Praying Upon a Star: Michael Jackson Spectacle Highlights Online Rituals

The King of Pop is dead, or is he? On June 25, we witnessed the physical demise of Michael Jackson, but the resurgence in media attention has brought new life to this cultural icon. In these mediated days, the stories of deceased stars not only live but are recycled and amplified via multiple off- and online media.

Seemingly infinite reflections upon the life of “the man in the mirror” continue to seize our attention. Headlines in major print newspapers and spots in key television outlets have announced his sudden death, publicized his personal woes, and investigated the pharmaceutical causes linked to his cardiac arrest. Family, friends, and associates (close and not-so) have been interviewed, and his photographs and music videos play on a loop—frequently during prime time.

Aside from traditional print and broadcast stories, we’re also observing the resurrection of Michael stories online via a plethora of Web-based media. YouTube now hosts “The Official Michael Jackson YouTube Channel,” subtitled “His music will live forever.” The site that embeds the “Thriller” music video has seen more than 45 million views, and has more than 200,000 comments, alongside links to hundreds of other official and fan-produced Michael Jackson videos.

Rituals, Prayers, and Public Ceremony Online

According to Emile Durkheim in The Elementary Forms of Religious Life, rituals (religious or secular) serve to revitalize communal sentiments and a sense of sacred purpose, which in turn generates potent feelings of collective “effervescence” or transcendence through identification with collective bodies. These days rituals, including rituals of mourning, praise, and eulogies for celebrities, are often enacted in and through the media sphere.

In this sense, the public drama of the death of Michael Jackson can be understood as a media ritual which powerfully secures solidarity and even a higher moral purpose among fans and followers. With the Internet and online social networking platforms, admirers of MJ, including religious believers, can now participate in the creation of their own ritual and symbols of remembrance online.

Take for example, an online video entitled “A Special Tribute” to Michael Jackson posted on Tangle.com, a faith-based, family-friendly social networking site. Like many amateur videos online, this three-minute work features a Powerpoint slide show of pictures, accompanied by song and subtitles. However, what is especially interesting for contemporary religion and cultural expressions are the ways faith believers shape and appropriate popular cultural content in line with their beliefs and values. This special tribute video, for example, features a “God loves you” slogan on the bottom left-hand corner, and contains the following message akin to an evangelical call:

Michael Jackson had blessed us so much with his God-given talents. Praise God for Him. He will be sadly missed. This is a special song of comfort, hope, and love. That although we will never meet Michael again in this life, we will meet him again in the heaven and the eternal life, if we accept Jesus Christ into our lives.

Given Michael Jackson’s global fame and immense popularity, it is perhaps unsurprising to find fan-produced forums, blogs, vlogs, and tribute dances. Nonetheless, another quieter but stable dimension of these online representations contains prayers and eulogistic comments to Michael and his family. On Beliefnet (purportedly the largest spiritual Web site not specifically affiliated with any spiritual organization or movement), fans have written to honor Michael and express their prayers for him to “rest in peace” in a higher place, and even to defend his reputation with spiritually-charged messages of damnation for critics. One poster, for example, wrote that:

For we know from a spiritual perspective that the Truth does haunt those who do not expose it, and the Truth does haunt those who lie… so does the watchful eyes of the reaper. No longer will you fall short of glory because of those who seek to slander your name and empty your pockets of earned riches. Those who burdened you in life have already burned their bridges. So may you willfully rest in peace now Michael Jackson.

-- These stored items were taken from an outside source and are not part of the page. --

(* ===== verification/Main.v ===== *)
(** c/tracep.c: the choice of the subcommand from the command line, and what
    stands behind it on a platform that a tracer is not written for. *)
From S2P Require Import Prelude CLib.

Inductive subcommand := Net | Tls | Dns | Exec | CaFetch.
Definition subcommands : list (bytes * subcommand) :=
  [(bs "net", Net); (bs "tls", Tls); (bs "dns", Dns); (bs "exec", Exec); (bs "ca", CaFetch)].

(** What [main] does: the usage text or the version and an exit status, the
    message of an unknown command, or a subcommand with its own arguments. *)
Inductive main_action :=
  | Usage (status : Z)
  | Version
  | UnknownCommand (sub : bytes)
  | Run (sub : subcommand) (argv : list bytes).

Fixpoint find_sub (subs : list (bytes * subcommand)) (sub : bytes) : option subcommand :=
  match subs with
  | [] => None
  | (name, run) :: subs' => if eqs name sub then Some run else find_sub subs' sub
  end.

Definition main (argv : list bytes) : main_action :=
  match argv with
  | _ :: sub :: rest =>
      if eqs sub "-h" || eqs sub "--help" || eqs sub "help" then Usage 0
      else if eqs sub "-v" || eqs sub "--version" || eqs sub "version" then Version
      else match find_sub subcommands sub with
           | Some run => Run run (trunc 64 ("tracep " ++ sub) :: rest)
           | None => UnknownCommand sub
           end
  | _ => Usage 2
  end.

Definition exit_status (run : subcommand -> list bytes -> Z) (a : main_action) : Z :=
  match a with Usage s => s | Version => 0 | UnknownCommand _ => 2 | Run sub argv => run sub argv end.

(** * Platforms

    On a platform that a tracer is not written for, its main function prints
    why and ends with status 1. *)
Inductive platform := OnLinux | OnMacOs | OnFreeBsd | OnOpenBsd | OnNetBsd | OnOther.
Definition only_text (tool what os : bytes) : bytes :=
  "tracep " ++ tool ++ ": " ++ what ++ " (this is " ++ os ++ ")." ++ ["010"%char] ++
  "Only `tracep ca` and `tracep dns` run on " ++ os ++ "." ++ ["010"%char].
Definition bsd_name (p : platform) (other : bytes) : bytes :=
  match p with OnFreeBsd => "freebsd" | OnOpenBsd => "openbsd" | OnNetBsd => "netbsd" | _ => other end.
Definition exec_stub (p : platform) : Z * bytes :=
  (1, only_text "exec" "exec() tracing is only supported on Linux and macOS" (bsd_name p "unknown")).
Definition net_stub (p : platform) : Z * bytes :=
  (1, only_text "net" "network-connection tracing is only supported on Linux and macOS" (bsd_name p "this platform")).
Definition tls_stub (p : platform) : Z * bytes :=
  (1, only_text "tls" "TLS tracing is only supported on Linux" (match p with OnMacOs => "darwin" | _ => "unknown" end)).

(** What stands behind a subcommand: the stub, or the tracer. *)
Definition stub_of (p : platform) (sub : subcommand) : option (Z * bytes) :=
  match sub, p with
  | Exec, (OnLinux | OnMacOs) | Net, (OnLinux | OnMacOs) | Tls, OnLinux | Dns, _ | CaFetch, _ => None
  | Exec, _ => Some (exec_stub p)
  | Net, _ => Some (net_stub p)
  | Tls, _ => Some (tls_stub p)
  end.

(** A subcommand that is not built ends with status 1, from its name on. *)
Lemma main_stub p run prog name sub rest s : (forall sub' argv s', stub_of p sub' = Some s' -> run sub' argv = s'.1) ->
  (name, sub) ∈ subcommands -> stub_of p sub = Some s -> exit_status run (main (prog :: name :: rest)) = 1.
Proof.
  intros Hrun Hin Hs. assert (E : s.1 = 1) by (destruct sub, p; cbn in Hs; (discriminate Hs || by injection Hs as <-)).
  rewrite <- E. unfold subcommands in Hin. rewrite !elem_of_cons, elem_of_nil in Hin.
  destruct Hin as [[= -> ->]|[[= -> ->]|[[= -> ->]|[[= -> ->]|[[= -> ->]|[]]]]]]; by apply Hrun.
Qed.

(** Each subcommand of the table is reached by its name, with the name of the
    program and its own arguments only. *)
Lemma main_runs prog name sub rest :
  (name, sub) ∈ subcommands -> main (prog :: name :: rest) = Run sub (("tracep " ++ name) :: rest).
Proof.
  unfold subcommands. rewrite !elem_of_cons, elem_of_nil.
  intros [[= -> ->]|[[= -> ->]|[[= -> ->]|[[= -> ->]|[[= -> ->]|[]]]]]]; reflexivity.
Qed.

(** Any other word ends with status 2, but for the words of help and version. *)
Lemma main_unknown run prog sub rest :
  sub ∉ (fst <$> subcommands) -> sub ∉ [bs "-h"; bs "--help"; bs "help"; bs "-v"; bs "--version"; bs "version"] ->
  exit_status run (main (prog :: sub :: rest)) = 2.
Proof.
  unfold subcommands. cbn [fmap list_fmap fst]. rewrite !not_elem_of_cons. intros (H1&H2&H3&H4&H5&_) (H6&H7&H8&H9&H10&H11&_).
  assert (He : forall n : bytes, sub <> n -> eqs sub n = false /\ eqs n sub = false).
  { intros n Hn. split; apply eqs_false; congruence. }
  unfold main. rewrite (proj1 (He _ H6)), (proj1 (He _ H7)), (proj1 (He _ H8)), (proj1 (He _ H9)), (proj1 (He _ H10)), (proj1 (He _ H11)).
  cbn [orb subcommands find_sub]. by rewrite (proj2 (He _ H1)), (proj2 (He _ H2)), (proj2 (He _ H3)), (proj2 (He _ H4)), (proj2 (He _ H5)).
Qed.
(** [macUsage] *)
Definition mac_exec_usage (version : bytes) : prints :=
  [
   (NL ++ "  %s%s🔍 tracep exec%s %s%s%s — exec() tracer (darwin, polling)" ++ NL ++ NL, [bold; cyan; reset; dim; version; reset]);
   ("  %sUsage:%s" ++ NL, [bold; reset]);
   ("    tracep exec %s[flags]%s %s[-p PID[,PID,...] | CMD...]%s" ++ NL ++ NL, [dim; reset; yellow; reset]);
   ("  %sFlags:%s" ++ NL, [bold; reset]);
   ("    🎨  %s-c%s          colorize output %s(auto when stdout is a tty)%s" ++ NL, [yellow; reset; dim; reset]);
   ("    📁  %s-d%s          print cwd of each process" ++ NL, [yellow; reset]);
   ("    🌿  %s-e%s          print environment variables" ++ NL, [yellow; reset]);
   ("    ⬜  %s-f%s          flat output %s(no indentation)%s" ++ NL, [yellow; reset; dim; reset]);
   ("    ⏲️   %s-i%s %sMS%s        poll interval in ms %s(default 50)%s" ++ NL, [yellow; reset; cyan; reset; dim; reset]);
   ("    🔗  %s-l%s          print full executable path" ++ NL, [yellow; reset]);
   ("    📝  %s-o%s %sFILE%s      log output to FILE instead of stdout" ++ NL, [yellow; reset; cyan; reset]);
   ("    🎯  %s-p%s %sPID%s       trace descendants of PID %s(repeat or comma-separate)%s" ++ NL, [yellow; reset; cyan; reset; dim; reset]);
   ("    🤫  %s-q%s          suppress arguments" ++ NL, [yellow; reset]);
   ("    🔇  %s-Q%s          suppress error messages" ++ NL, [yellow; reset]);
   ("    ⏱️   %s-t%s          show exit + timing %s(exit code unknown on darwin)%s" ++ NL, [yellow; reset; dim; reset]);
   ("    👤  %s-u%s          print owning user" ++ NL, [yellow; reset]);
   (NL ++ "  %sNotes:%s" ++ NL, [bold; reset]);
   ("    %sdarwin has no equivalent of Linux's proc connector. This build polls%s" ++ NL, [dim; reset]);
   ("    %sproc_listallpids and diffs snapshots — processes that exec+exit inside%s" ++ NL, [dim; reset]);
   ("    %sone interval are missed. Lower -i for finer-grained coverage at higher CPU.%s" ++ NL ++ NL, [dim; reset]);
   ("  %sExamples:%s" ++ NL, [bold; reset]);
   ("    %s# trace a command and all its children%s" ++ NL, [dim; reset]);
   ("    tracep exec %s-ct%s sh -c %s'make'%s" ++ NL ++ NL, [green; reset; magenta; reset]);
   ("    %s# 20ms polling, log to file%s" ++ NL, [dim; reset]);
   ("    tracep exec %s-i 20 -Qo%s /tmp/execs.log" ++ NL ++ NL, [green; reset]) ].
(** On a document that reads as a registry the lookup is the lookup in the
    registry. *)
Lemma resolveScriptPath_typed (disk : Disk) (componentName metadataPath : string)
    (metadata : ComponentMetadata) :
  asMetadata (loadMetadata disk metadataPath) = Some metadata →
  resolveScriptPath disk componentName metadataPath
  = match metadata !! componentName with
    | Some entry => Resolved (scriptFileName entry)
    | None =>
        if inherited componentName then ResolvedUndefined
        else NotFoundError (notFoundMessage componentName)
    end.
Proof.
  intros Htyped. unfold resolveScriptPath. cbv zeta.
  destruct (loadMetadata disk metadataPath) as [| | | | |members];
    try done.
  pose proof (member_typed members metadata componentName Htyped) as Hmember.
  unfold getProperty.
  destruct (metadata !! componentName) as [entry|].
  - destruct Hmember as (v & -> & Hentry).
    by destruct (asEntry_scriptFileName v entry Hentry) as [-> ->].
  - rewrite Hmember. unfold inheritedFrom.
    replace (bool_decide (componentName ∈ [])) with false
      by (symmetry; apply bool_decide_eq_false; by intros ?%elem_of_nil).
    by destruct (inherited componentName).
Qed.

(** C1, as amended: the lookup has one mode, whatever the strictness flag.
    The registry is the object the metadata file parses to, and its shape
    is not checked. A component name whose member is an object with a string
    [scriptFileName] resolves to that string, whatever else the member
    holds; in particular a key of a registry as [generateMetadataFile]
    writes it resolves to the [scriptFileName] of its entry. A name with no
    member (and that is not a property inherited from [Object.prototype]),
    or whose member is falsy, fails with the error whose message names the
    component. A metadata file that cannot be read or parsed is the empty
    registry, so the failure is this error and never an I/O error. A file
    that holds [null] makes the lookup throw a [TypeError]. Nothing is made
    up from the component name. *)
Theorem resolve_is_strict (disk : Disk) (componentName metadataPath : string)
    (strict : bool) :
  let missing :=
    NotFoundError
      ("コンポーネント " +:+ dquote +:+ componentName +:+ dquote +:+
       " のメタデータが見つかりません。" +:+
       "ビルドが完了していることを確認してください。") in
  (∀ members fields scriptFileName,
     loadMetadata disk metadataPath = JObject members →
     member componentName members = Some (JObject fields) →
     member "scriptFileName" fields = Some (JString scriptFileName) →
     resolve disk componentName metadataPath strict = Resolved scriptFileName)
  ∧ (∀ metadata entry,
       asMetadata (loadMetadata disk metadataPath) = Some metadata →
       metadata !! componentName = Some entry →
       resolve disk componentName metadataPath strict
       = Resolved (scriptFileName entry))
  ∧ (∀ members,
       loadMetadata disk metadataPath = JObject members →
       (member componentName members = None ∧ inherited componentName = false)
       ∨ (∃ v, member componentName members = Some v ∧ truthy v = false) →
       resolve disk componentName metadataPath strict = missing)
  ∧ (disk !! metadataPath = None
     ∨ (∃ content, disk !! metadataPath = Some content
                   ∧ JSON.parse content = None) →
     loadMetadata disk metadataPath = JObject []
     ∧ (inherited componentName = false →
        resolve disk componentName metadataPath strict = missing))
  ∧ (loadMetadata disk metadataPath = JNull →
     resolve disk componentName metadataPath strict = TypeError).
Proof.
  cbv zeta. unfold resolve.
  change (NotFoundError _) with (NotFoundError (notFoundMessage componentName)).
  split; [|split; [|split; [|split]]].
  - intros members fields name Hdoc Hmember Hname.
    unfold resolveScriptPath. rewrite Hdoc. simpl.
    rewrite Hmember. simpl. by rewrite Hname.
  - intros metadata entry Htyped Hentry.
    by rewrite (resolveScriptPath_typed _ _ _ _ Htyped), Hentry.
  - intros members Hdoc Hmember.
    unfold resolveScriptPath. rewrite Hdoc. simpl.
    destruct Hmember as [[-> Hown]|(v & -> & Hfalsy)].
    + unfold inheritedFrom. rewrite Hown.
      by replace (bool_decide (componentName ∈ [])) with false
        by (symmetry; apply bool_decide_eq_false; by intros ?%elem_of_nil).
    + by rewrite Hfalsy.
  - intros Hfile.
    assert (Hdoc : loadMetadata disk metadataPath = JObject []).
    { unfold loadMetadata.
      destruct Hfile as [->|(content & -> & ->)]; reflexivity. }
    split; [done|]. intros Hown.
    unfold resolveScriptPath. rewrite Hdoc. simpl.
    unfold inheritedFrom. rewrite Hown.
    by replace (bool_decide (componentName ∈ [])) with false
      by (symmetry; apply bool_decide_eq_false; by intros ?%elem_of_nil).
  - intros Hdoc. unfold resolveScriptPath. by rewrite Hdoc.
Qed.

Lemma resolve_is_strict_witness :
  resolve {[ "build/metadata.json" := partialMetadataFile ]} "HomePage"
    "build/metadata.json" false
  = Resolved "homepage.js"
  ∧ resolve {[ "build/metadata.json" := partialMetadataFile ]} "AboutPage"
      "build/metadata.json" false
    = NotFoundError (notFoundMessage "AboutPage")
  ∧ resolve (disk exampleStart) "RegisterPage" "build/metadata.json" true
    = Resolved "registerpage.js".
Proof.
  split; [|split].
  - eapply (proj1 (resolve_is_strict
                     {[ "build/metadata.json" := partialMetadataFile ]}
                     "HomePage" "build/metadata.json" false));
      by vm_compute.
  - eapply (proj1 (proj2 (proj2 (resolve_is_strict
                     {[ "build/metadata.json" := partialMetadataFile ]}
                     "AboutPage" "build/metadata.json" false))));
      [by vm_compute|].
    right. exists JNull. by vm_compute.
  - apply (proj1 (proj2 (resolve_is_strict (disk exampleStart) "RegisterPage"
                           "build/metadata.json" true))
             exampleMetadata
             {| scriptFileName := "registerpage.js";
                originalPath := "user/register.page.tsx";
                outputPath := "public/js/src/user/registerpage.js" |}).
    + exact (asMetadata_loadMetadata_written exampleMetadata
               "build/metadata.json" ∅).
    + by vm_compute.
Defined.

(** C1 as stated fails: [AboutPage] is absent from the registry the example
    project wrote, and the lookup asked not to be strict still fails instead
    of returning a file name made up from the component name. *)
Lemma resolve_has_no_fallback :
  asMetadata (loadMetadata (disk exampleStart) "build/metadata.json")
  = Some exampleMetadata
  ∧ exampleMetadata !! "AboutPage" = None
  ∧ resolve (disk exampleStart) "AboutPage" "build/metadata.json" false
    = NotFoundError (notFoundMessage "AboutPage").
Proof.
  split; [|split].
  - exact (asMetadata_loadMetadata_written exampleMetadata
             "build/metadata.json" ∅).
  - by vm_compute.
  - by vm_compute.
Qed.

(** ** The watch handler *)

Section HandlerFacts.

Variable cwd : list string.
Variable cfg : PageBuildConfig.

Implicit Types (s : State) (f : string) (t : Task).

(** Component names end in [Page]; no inherited property does. *)
Lemma extractComponentName_own (path : string) :
  inherited (extractComponentName path) = false.
Proof.
  unfold extractComponentName.
  set (stem := JsString.join "" _). clearbody stem.
  unfold inherited. apply bool_decide_eq_false.
  intros Hin. unfold objectPrototypeNames in Hin.
  assert (Hends : ∀ name, name ∈ objectPrototypeNames →
            JsString.endsWith name "Page" = false).
  { intros name Hname. unfold objectPrototypeNames in Hname.
    repeat (apply elem_of_cons in Hname as [->|Hname]; [reflexivity|]).
    by apply elem_of_nil in Hname. }
  apply Hends in Hin.
  assert (JsString.endsWith (stem +:+ "Page") "Page" = true) as Htrue.
  { apply endsWith_app. by exists stem. }
  congruence.
Qed.

Lemma hasProperty_extractComponentName (m : ComponentMetadata) (path : string) :
  hasProperty m (extractComponentName path)
  = bool_decide (is_Some (m !! extractComponentName path)).
Proof.
  unfold hasProperty. destruct (m !! _) as [e|] eqn:E.
  - symmetry. apply bool_decide_eq_true. eauto.
  - rewrite extractComponentName_own. symmetry.
    apply bool_decide_eq_false. by intros [? ?].
Qed.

Specifically, prayers have been posted online by laypersons and clergy that are personally directed to Michael and his family. Reverend Laurie Sue Brockway, for instance, penned a prayer on Beliefnet for Michael and requested for God to grace this online community “with your loving presence as we take a moment to remember Michael Jackson.”

She wrote:

Dearest Creator, we pray, Gently guide the soul of your son, Michael Jackson, back home. Hold him close, renew him. Enfold him in your divine grace. May he be healed and made whole again.

In this sense, while Michael’s untimely death is without doubt a tragic event, online prayer rituals galvanize collective mourning to extend the longevity of his remembrance. This individual and collective media performativity across different outlets in space and time establish a consensual understanding of death, and apocalyptic visions of the afterlife. Furthermore, for faith followers, media rituals (invariably grassroots-driven) can also serve evangelistic purposes to seekers and as an encouragement to believers who are further challenged to pray for the lost, grieving, and conflicted.

It is said that celebrities never die, which may be particularly true for stars like Michael Jackson who are immortalized beyond their cultural works, and within the media sphere where the digital becomes the living virtual grave for the enactment of pious religiosity.